Había empezado a girarse en el asiento para salir marcha atrás hacia la avenida principal cuando vio que un cuatro por cuatro se lanzaba a gran velocidad hacia él. Apenas tuvo tiempo de registrar esa primera impresión porque el vehículo embistió contra la parte trasera del BMW, y él se vio lanzado violentamente hacia delante, aunque el mecanismo retráctil del cinturón lo retuvo con un doloroso tirón.
—¡Hijo de puta! —gritó mirando el retrovisor. Pisó a fondo el freno y se soltó el cinturón. Trató de comprender lo sucedido. No estaba seguro, pero le pareció que el cuatro por cuatro era de otra marca. No era el mismo que lo había estado siguiendo. ¿Dos vehículos?
Al menos, eso facilitaba las cosas en un sentido: podía detener al conductor por conducción imprudente, o bajo la sospecha de conducir borracho. Se giró y vio que el cuatro por cuatro daba marcha atrás. Sonó un desagradable chirrido metálico al separarse los dos vehículos y luego un tintineo: alguna pieza de la parte trasera del BMW debía de haber caído sobre los adoquines del muelle. Ahora comprobó que no era el Volkswagen: este era un Land Rover.
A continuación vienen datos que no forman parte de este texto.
(** C14: A batch of rewards is delivered complete and once, whatever comes first.
    For a validation batch, or a training batch with reward normalisation off (with
    it on the call raises, [normalized_rewards_raise]), with distinct keys of which
    nothing was delivered before: whichever rewards of its workers arrive before the
    caller asks and whichever after, and in whatever order, the caller gets, for every
    key whose reward is not in place yet, the reward that arrived for it, or the default
    reward when the computation failed or the key is padding; it waits as long as one is
    missing, and afterwards no future and no stored reward is left for any of these
    keys, and no attempt and no worker for those that were computed. *)
Theorem reward_delivery_exact `{SetOrder} (cfg : RewardConfig) (is_validate : bool) (batch : list BatchKey) (early later : list string) (rs : string → option Reward) (m : RewardLoopManager) :
  let asked := wanted is_validate batch in
  is_validate = true ∨ rw_normalization cfg = None →
  NoDup (b_key <$> asked) → early ++ later ≡ₚ computed asked → futures_ok m → (∀ b, b ∈ asked → undelivered m (b_key b)) →
  ∃ m1 wt m2 m3 m4, arrive rs early m = Ret tt m1 ∧ wait_register is_validate batch m1 = Ret wt m2 ∧
    (later ≠ [] → wait_for_reward_of_requests cfg is_validate batch wt m2 = Ret None m2) ∧
    arrive rs later m2 = Ret tt m3 ∧
    wait_for_reward_of_requests cfg is_validate batch wt m3 =
      Ret (Some ((λ b, (b_key b, fields_of (if b_padding b then None else rs (b_key b)))) <$> asked)) m4 ∧
    (∀ k, k ∈ b_key <$> asked → request_key_to_future m4 !! k = None ∧ request_key_to_reward m4 !! k = None) ∧
    (∀ k, k ∈ computed asked → request_key_to_attempt m4 !! k = None ∧ request_key_to_worker m4 !! k = None).
Proof.
  intros asked Hcfg Hnd Hp Hok Hun. set (keys := b_key <$> asked) in *.
  set (rs' := λ k, if decide (k ∈ padding asked) then Some default_reward_result else rs k).
  assert (NoDup (computed asked ++ padding asked)) as Hndp by (by rewrite computed_padding).
  apply NoDup_app in Hndp as (Hndc & Hcp & _).
  assert (∀ k, k ∈ computed asked → rs k = rs' k) as Hrs by (intros k Hk; unfold rs'; rewrite decide_False; [done|by apply Hcp]).
  rewrite <-Hp in Hndc. apply NoDup_app in Hndc as (_ & Hdisj & _).
  assert (∀ k, k ∈ early ∨ k ∈ later → k ∈ computed asked) as Hin by (intros k Hk; rewrite <-Hp; by apply elem_of_app).
  rewrite (arrive_ext rs rs' early) by (intros k Hk; apply Hrs, Hin; by left).
  destruct (arrive_run rs' early m Hok) as (m1 & E1 & Ha1). set (done := padding asked ++ early).
  destruct (batch_register_run rs' done [] asked (mkWaiter [] ∅ []) m1) as (wt & m2 & E2 & Hrg); [done| | |].
  { split; try done; [apply Ha1|apply NoDup_nil_2|intros k []%elem_of_nil|intros k []%elem_of_nil|intros k f []%elem_of_nil]. }
  { intros b Hb. apply batch_expected with early m; [by apply Hun| |done| |].
    - unfold rs'. intros Hpad. assert (b_key b ∈ padding asked) as Hbp by (apply list_elem_of_fmap; exists b; by rewrite list_elem_of_filter).
      rewrite decide_True by done. split; [done|]. unfold done. apply elem_of_app. by left.
    - intros Hpad. unfold done. rewrite elem_of_app. assert (b_key b ∉ padding asked); [|naive_solver].
      apply Hcp, list_elem_of_fmap. exists b. by rewrite list_elem_of_filter.
    - intros Hpad Hk. apply (Hcp (b_key b)); [apply Hin; by left|]. apply list_elem_of_fmap. exists b. by rewrite list_elem_of_filter. }
  destruct (arrive_run rs' later m2) as (m3 & E3 & Ha3); [apply Hrg|].
  assert (registered rs' keys keys wt m3) as Hrg3.
  { destruct (registered_arrive rs' done later keys wt m2 m3 Hrg) as [R1 R2 R3 R4 R5 R6 R7]; [|done|].
    - intros k Hk [Hk'|Hk']%elem_of_app; [by apply (Hcp k); [apply Hin; by right|]|by apply (Hdisj k)].
    - split; try done. intros k Hk.
      assert (∀ x, x ∈ done ++ later ↔ x ∈ keys) as Hall.
      { intros x. unfold keys. rewrite <-computed_padding, <-Hp. unfold done. rewrite !elem_of_app. tauto. }
      destruct (R4 k Hk) as [(G & D & W)|(G & f & W & F & D)]; [left; split_and!; [done|by apply Hall|done]|right].
      split; [done|]. exists f. split_and!; [done|done|]. rewrite D. apply decide_ext. apply Hall. }
  destruct (wait_finish_run rs' keys wt m3 Hrg3) as (m4 & E4 & Hgone).
  assert (∀ m, (if negb is_validate && match rw_normalization cfg with Some _ => true | None => false end then normalize_reward cfg batch else mret tt) m = Ret tt m) as Hno.
  { intros m0. destruct Hcfg as [-> | ->]; [done|by rewrite andb_false_r]. }
  exists m1, wt, m2, m3, m4. split_and!; [done|exact E2| | | |done|].
  - intros Hl. destruct later as [|k later]; [done|]. unfold wait_for_reward_of_requests.
    assert (k ∈ computed asked) as Hkc by (apply Hin; right; apply elem_of_cons; by left).
    rewrite (run_bind _ _ _ _ _ (unfinished rs' done keys wt m2 k Hrg ltac:(unfold keys; rewrite <-computed_padding; apply elem_of_app; by left)
      ltac:(unfold done; intros [Hk|Hk]%elem_of_app; [by apply (Hcp k)|apply (Hdisj k Hk), elem_of_cons; by left]))). done.
  - rewrite (arrive_ext rs rs' later) by (intros k Hk; apply Hrs, Hin; by right). done.
  - unfold wait_for_reward_of_requests. rewrite (run_bind _ _ _ _ _ E4). simpl. rewrite (run_bind _ _ _ _ _ (Hno m4)). unfold mret, M_ret. f_equal. f_equal.
    unfold keys. rewrite <-list_fmap_compose. apply list_fmap_ext. intros i b Hb%list_elem_of_lookup_2. simpl. f_equal. unfold rs'. destruct (b_padding b) eqn:Hpad.
    + rewrite decide_True; [done|]. apply list_elem_of_fmap. exists b. by rewrite list_elem_of_filter.
    + rewrite decide_False; [done|]. apply Hcp, list_elem_of_fmap. exists b. by rewrite list_elem_of_filter.
  - assert (key_books m4 = key_books m3) as [= Hba Hbw].
    { pose proof (finish_keeps_books wt m3) as Hk. by rewrite E4 in Hk. }
    assert (key_books m2 = key_books m1) as [= Hba1 Hbw1].
    { pose proof (wait_keeps_books asked (mkWaiter [] ∅ []) m1) as Hk. by rewrite E2 in Hk. }
    intros k Hk. rewrite Hba, Hbw. rewrite <-Hp in Hk. pose proof (arrive_books rs' early m) as B1. rewrite E1 in B1.
    apply elem_of_app in Hk as [Hk|Hk].
    + pose proof (arrive_kept rs' later m2 k) as B2. rewrite E3 in B2. apply B2. rewrite Hba1, Hbw1. by apply B1.
    + pose proof (arrive_books rs' later m2) as B2. rewrite E3 in B2. by apply B2.
Qed.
Acababa de agarrar la manija de la puerta cuando el cuatro por cuatro embistió de nuevo contra la parte trasera de su coche. Esta vez se vio lanzado hacia delante sin la retención del cinturón de seguridad y se dio con el volante un golpe brutal en el pecho, que le vació los pulmones de aire. Jadeó, prácticamente sin resuello, sintiendo la necesidad urgente de oxígeno. Entre sus desesperados jadeos, sacó torpemente la automática reglamentaria de su funda. Otro impacto. La SIG-Sauer se le escapó de los temblorosos dedos y se le cayó al suelo. Se giró de nuevo en el asiento: el Land Rover volvía a dar marcha atrás rápidamente. Fabel se sentía mareado por la falta de oxígeno, y el pecho le dolía a cada inspiración. Buscó el móvil. Vio en el retrovisor el chasis enorme del cuatro por cuatro abalanzándose sobre él y embistiendo de nuevo al BMW. Pero esta vez el impacto fue distinto: el motor del Land Rover aulló enloquecido cuando el conductor pisó a fondo el acelerador.
Fabel comprendió lo que estaba pasando: el muy hijo de puta pretendía sacarlo del muelle y empujarlo hasta el río.
Instintivamente, pisó el freno. Una maniobra inútil, advirtió en el acto, así que metió la marcha atrás de un manotazo y arremetió contra el cuatro por cuatro. Era un combate desigual, y sus neumáticos, rechinando y sacando humo, fueron resbalando impotentes por los adoquines.
Tenía que bajar. Tenía que bajarse antes de que el BMW cayera por el borde. Pero él estaba en el lado malo del coche, en el lado del agua. Miró desesperado la rejilla del Land Rover, que llenaba totalmente el espejo retrovisor. Que llenaba todo su universo. Había decidido arriesgarse a saltar cuando sintió una repentina ingravidez y comprendió que su coche había rebasado el borde del muelle.
Hubo otro impacto, esta vez el del coche contra la superficie del agua, y Fabel se vio arrojado de un lado para otro en el recinto metálico del vehículo. Todo se volvió oscuro; por un instante, creyó que se había desmayado. Entonces, mientras el interior del coche se llenaba de agua fría, aceitosa y oscura, comprendió que se estaba hundiendo en el fondo del río Elba.